California State University, Fullerton students are a trusted choice for Orange County employers, according to President Fram Virjee.
Employers “always say to me, ‘I’ll take a Titan anytime,’” Virjee told the Business Journal last week.
That’s evident in the local workforce, with nearly 80% of the school’s 310,000 alumni living within 50 miles of the campus.
“We are the work engine for Orange County. We produce half the teachers, half the accountants, half the engineers and half the nurses every year in the workforce,” he said.
“There is not an entity in Orange County that can claim it has a greater economic impact on Orange County than Cal State Fullerton, because of the number of students that graduate with degrees, who then go on to live and thrive in Orange County and make it a great place to live.”
According to Virjee, for every dollar CSUF gets from the state—it received $158.4 million in the fiscal year 2022-23 state budget—the university produces about $13.50 in the economy.
CSUF this year earned the top spot in the Wall Street Journal’s March Madness-themed affordability bracket against other universities.
Tuition at CSUF is, on average, $8,322 annually.
Despite the university’s reported affordability, many current and prospective students, particularly those working at Walt Disney Co., will soon be able to attend CSUF for free.
The university, along with its biggest feeder school, Fullerton College, this year joined the Disney Aspire program, which covers tuition for all Disney employees that attend a college in the program’s network.
CSUF marks the first university that Disney Aspire participants can attend in person.
“If you’re in high school right now and trying to decide where to go to school and you’re wondering, ‘how am I going to pay for my tuition?’ Well, by golly go get a job at Disneyland or Disney” to attend CSUF, Virjee said.
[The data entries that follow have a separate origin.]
(** The contract of [schedule]. *)
Record mb_spec (sch : PyMicroBatchScheduler) (inflight : gset Z) (active : list LlmRequest)
    (out : mb_output) : Prop := {
  spec_tokens : exceeds (batch_cost sch out) (max_num_tokens sch) = false;
  spec_size : len (out_requests out) <= Z.max 1 (max_batch_size sch);
  spec_beam : exists w, Forall (fun r => beam_of r = w) (out_generation out);
  spec_enc : Forall (fun r => state r = ENCODER_INIT) (out_encoder out);
  spec_ctx : Forall (fun r => state r = CONTEXT_INIT) (out_context out);
  spec_gen : Forall (fun r => is_gen_state (state r)) (out_generation out);
  spec_elig : Forall (fun r => passed_over sch inflight r = false) (out_requests out);
  spec_prov : erase <$> out_requests out ⊆+ erase <$> active;
  spec_chunk : is_Some (ctx_chunk_config sch) ->
    Forall (fun r => ctx_ok r /\ 0 < m_context_chunk_size r) (out_context out);
}.

Section spec.
Context (sch : PyMicroBatchScheduler) (inflight : gset Z).
Context (Hcfg : config_ok sch).

Record chunking_done (s : mb_state) (rs : list LlmRequest) (fit : bool) : Prop := {
  chd_same : Forall2 rechunked (contexts_to_be_chunked s) rs;
  chd_ok : Forall ctx_ok rs;
  chd_budget : exceeds (batch_num_tokens s + zsum ctx_cost rs) (max_num_tokens sch) = false;
  chd_whole : fit = true -> Forall (fun r => at_last_chunk r = true) rs;
}.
A recently completed campus addition at CSUF aims to boost the mental well-being of students.
The university last month hosted a ribbon cutting ceremony for its new Counseling and Psychological Services Wellness Room. The new wellness facility, an idea that came from business administration alum Asha Bhattacharya when she was a student years ago, features a yoga room, meditation room, massage chairs and sleep pods.
The university has also added online therapy and hired more counselors to meet the mental health needs of its students.
“We have to remove the stigma of mental health issues, and treat it just like physical health,” Virjee said.
Another new facility recently opened on campus is an undergraduate housing complex with 600 beds.
The university can currently house up to 2,200 students on campus and wants to more than double that figure over the next few years.
A new housing community is expected to break ground next summer, which will take about 18 months to complete.
Virjee projects the university, which has about 40,000 students enrolled, will meet its goal of 5,500 beds on campus in the next five to seven years.
About 20 years ago, state funding covered nearly all of CSUF’s expenses, which made tuition nearly free for all students.
“I hear from alumni all the time, ‘well, when I went to school here it was free, or $100’ for tuition,” said Virjee, who became president in 2018.
Today, roughly half of CSUF’s funding comes from the state while the other half comes from tuition.
CSUF is also ramping up its fundraising efforts.
The university founded a fundraising arm in 2016 and has raised north of $250 million to date through the “It Takes a Titan” campaign. The campaign, which was publicly launched in 2020, had already privately raised over $120 million prior to its public debut.
The money has gone to endowments, a successful $11 million matching program and to initiatives that increase diversity programs, among other efforts.
“I don’t see this as philanthropy or donations, this is investment,” Virjee said.
“This is the Orange County community investing in the future of Orange County.”
The university this year surpassed its $25 million fundraising goal, raising $31 million in the 2021 to 2022 academic year. That money, along with its funding from tuition and the state, is going to projects, such as new business and science centers, which aim to enhance the university’s education programs and create an impact on the Orange County community.
Last year, CSUF got its largest-ever donation, a $40 million gift from billionaire philanthropist Mackenzie Scott, the ex-wife of Amazon (Nasdaq: AMZN) founder and executive chairman Jeff Bezos.
Scott has donated north of $12 billion to over 1,200 organizations in the past three years, under the guidance of advisers who research and analyze organizations that have demonstrated commitment and impact on social equity and mobility.
“The $40 million is amazing. But what’s equally amazing is that she decided Cal State Fullerton was worthy of that,” Virjee said.
In the Works
A recent $250,000 donation from an alum went to CSUF’s upcoming Computer Science and Engineering Innovation Hub, which will serve as an education center for elementary, middle and high school students. It also aims to serve as a business hub for auto, pharmaceutical, cybersecurity and clean energy industries to collaborate and pioneer new technologies.
That project is expected to be complete within the next two and a half years, Virjee said.
Other projects in development include a new science building and visual arts complex that will house the university’s animation, pottery, glassblowing, sculpture and graphic arts programs. The visual arts complex is projected to open in the next 18 months.